Çocukların uyumsuz davranışları ve evden kaçmalarının ardında travma ve stresten başka bir etken olduğunu fark eden Annabel, geceleri kızlara seslenen bir fısıltı olduğunu fark eder. Evdeki tek misafirler küçük çocuklar değildir, dudaklarından dökülen "Mama" nereye gitseler arkalarında olan bir hayalettir...

Yönetmenliğini İspanyol sinemacı Andres Muschietti’nin üstlendiği korku türündeki yapımın senaryosunda ise yönetmenin yanı sıra Neil Cross ve Barbara Muschietti’nin imzası var. Filmin ana ekibi ise Jessica Chastain, Nikolaj Coster-Waldau ve küçük oyuncular Megan Charpentier ile Isabelle Nélisse’den oluşuyor.

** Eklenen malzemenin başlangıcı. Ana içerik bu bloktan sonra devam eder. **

(* ===== verification/Precompiles.v ===== *)
(** * Precompiled contracts

    src/bin/botanix-reth/src/evm/precompiles: the validation of light blocks
    of CometBFT (cometbft.rs), of aggregated BLS signatures (bls.rs), of
    evidence of two blocks signed at one height (double_sign.rs), of signatures
    of Tendermint (tm_secp256k1.rs), and the two that only call a library
    (tendermint.rs, iavl.rs); the set that the EVM is given (mod.rs).

    The cryptography, RLP and protobuf are parameters, as are the predicates
    of the light client.  A [copy_from_slice] between slices of different
    lengths panics.  The standard library's lossy reading of UTF-8 is written
    out. *)

From S2P Require Import Prelude Bytes Bitcoin Peg Execution NodeEvm.
From stdpp Require Import strings.

Open Scope Z_scope.

Inductive PrecompileError := OutOfGas | Other (msg : string).

Record PrecompileOutput := mkPrecompileOutput { po_gas_used : Z; po_bytes : bytes; po_reverted : bool }.

Abbreviation PrecompileResult := (outcome PrecompileError PrecompileOutput).

Definition output_new (gas_used : Z) (b : bytes) : PrecompileResult := Ok (mkPrecompileOutput gas_used b false).

Definition output_new_reverted (gas_used : Z) : PrecompileResult := Ok (mkPrecompileOutput gas_used [] true).

Inductive BotanixPrecompileError :=
| InvalidInput
| CometBftApplyBlockFailed
| CometBftEncodeConsensusStateFailed
| DoubleSignInvalidEvidence.

Definition PrecompileError_from (error : BotanixPrecompileError) : PrecompileError :=
  match error with
  | InvalidInput => Other "invalid input"
  | CometBftApplyBlockFailed => Other "apply block failed"
  | CometBftEncodeConsensusStateFailed => Other "encode consensus state failed"
  | DoubleSignInvalidEvidence => Other "double sign invalid evidence"
  end.

Definition into_err {A} (error : BotanixPrecompileError) : outcome PrecompileError A := Err (PrecompileError_from error).

(** [&b[from..to]] *)
Definition slice (from to : nat) (b : bytes) : bytes := take (to - from) (drop from b).

Definition copy_from_slice {E} (n : nat) (src : bytes) : outcome E bytes :=
  if bool_decide (length src = n) then Ok src else Panic.

(** ** Strings *)

Definition REPLACEMENT : bytes := [239; 191; 189].
(** * The portfolio dashboard pipeline of [app.py] and
      [Dashboard-Summary-canvas.py]

    Both scripts run the same pipeline over a holdings table: coerce the
    numeric columns, add the localized display names and the holding period
    return (HPR), filter by four sidebar selections, total and group the
    filtered rows, format, and highlight negative returns.  The two scripts
    agree line by line on everything modelled here except [highlight_hpr],
    which is given once per script.

    The numeric columns are modelled twice.  The pipeline as a whole is
    embedded over numbers that keep [NaN] and the infinities and take the
    finite values as exact rationals ([Num]); this is the model of the
    properties that do not depend on how a sum or a quotient is rounded.
    The total line, whose value does depend on it, is embedded a second
    time over IEEE 754 binary64 ([F64]), on the kernel's own floats.

    The development first embeds the code (numbers, tables, localization,
    pipeline stages), then states and proves the properties. *)

From Stdlib Require Import QArith Qcanon ZArith String Ascii List Lia.
From Stdlib Require Import DecimalString DecimalFacts DecimalN DecimalPos.
From Stdlib Require PrimFloat FloatOps SpecFloat FloatAxioms ZmodDef ZmodBase.
From stdpp Require Import base numbers option list strings gmap fin_maps.

Local Open Scope Z_scope.

(** ** Numbers

    The numeric columns are pandas [float64] columns.  What the pipeline
    does with them depends on the three special values of IEEE 754: a
    missing cell is [NaN], and a division by zero gives an infinity or, for
    [0/0], [NaN].  The model keeps these three values with the IEEE rules
    of the operations on them, and takes the finite values as exact
    rationals: rounding error, overflow and the sign of zero of binary
    floating point are not modelled. *)

Module Num.

Inductive num : Type :=
  | NaN
  | PInf
  | NInf
  | Fin (q : Qc).

Global Instance num_eq_dec : EqDecision num.
Proof. solve_decision. Defined.

Definition zero : num := Fin 0%Qc.
Definition of_Z (z : Z) : num := Fin (Qc_of_Z z).

Definition is_nan (x : num) : bool :=
  match x with NaN => true | _ => false end.

(** The sign of a finite value, as [Qccompare] to zero sees it. *)
Definition Qcsgn (q : Qc) : comparison := (q ?= 0)%Qc.

Definition neg (x : num) : num :=
  match x with
  | NaN => NaN
  | PInf => NInf
  | NInf => PInf
  | Fin q => Fin (- q)%Qc
  end.

Definition add (x y : num) : num :=
  match x, y with
  | NaN, _ | _, NaN => NaN
  | PInf, NInf | NInf, PInf => NaN
  | PInf, _ | _, PInf => PInf
  | NInf, _ | _, NInf => NInf
  | Fin a, Fin b => Fin (a + b)%Qc
  end.

Definition sub (x y : num) : num := add x (neg y).

(** An infinity with the sign of [pos], flipped by the sign [c]. *)
Definition signed_inf (pos : bool) (c : comparison) : num :=
  match c with
  | Eq => NaN
  | Gt => if pos then PInf else NInf
  | Lt => if pos then NInf else PInf
  end.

Kısa film halini çok sevdiğim bir çalışmanın uzun metraja çekilmiş hali… Kısa öykünün sınırları kendini belli ediyor, bir yerden sonra iş seyirci oyalamaya dönüyor ama yine de çok başarılı bir korku filmi, türün meraklılarını özellikle etkileyecek.



BİTMEYEN SİYASİ ENTRİKALAR VE BURNU PİSLİĞE BULAŞAN DEDEKTİF! BİTİK ŞEHİR

Eski bir polis memuru olan ve kurumdan uzaklaştırıldıktan sonra özel dedektif olarak çalışmaya devam eden Billy Taggart, New York şehrinin belediye başkanı Nicholas Hostetle tarafından kendisine gittikçe yabancılaşan karısı Emily Barlow’u takip etmesi için görevlendirilir. Taggert yaptığı araştırmalar ve incelemeler sonrasında kendini esrarengiz durumların içerisinde bulur. Başkan’ın iş ve özel hayatını daha yakından incelemeye başlayan Taggart zamanla dişli düşmanlar edineceği büyük bir skandalın içerisine doğru sürüklenir.

’Touching Evil’ ve ’New York, I Love You’ gibi işlerde imzası bulunan Allen Hughes’ın ilk büyük bütçeli yapıtı olan film Mark Wahlberg, Russell Crowe ve Catherine Zeta-Jones gibi ünlü isimlerle kurulu oyuncu kadrosuyla dikkat çekiyor.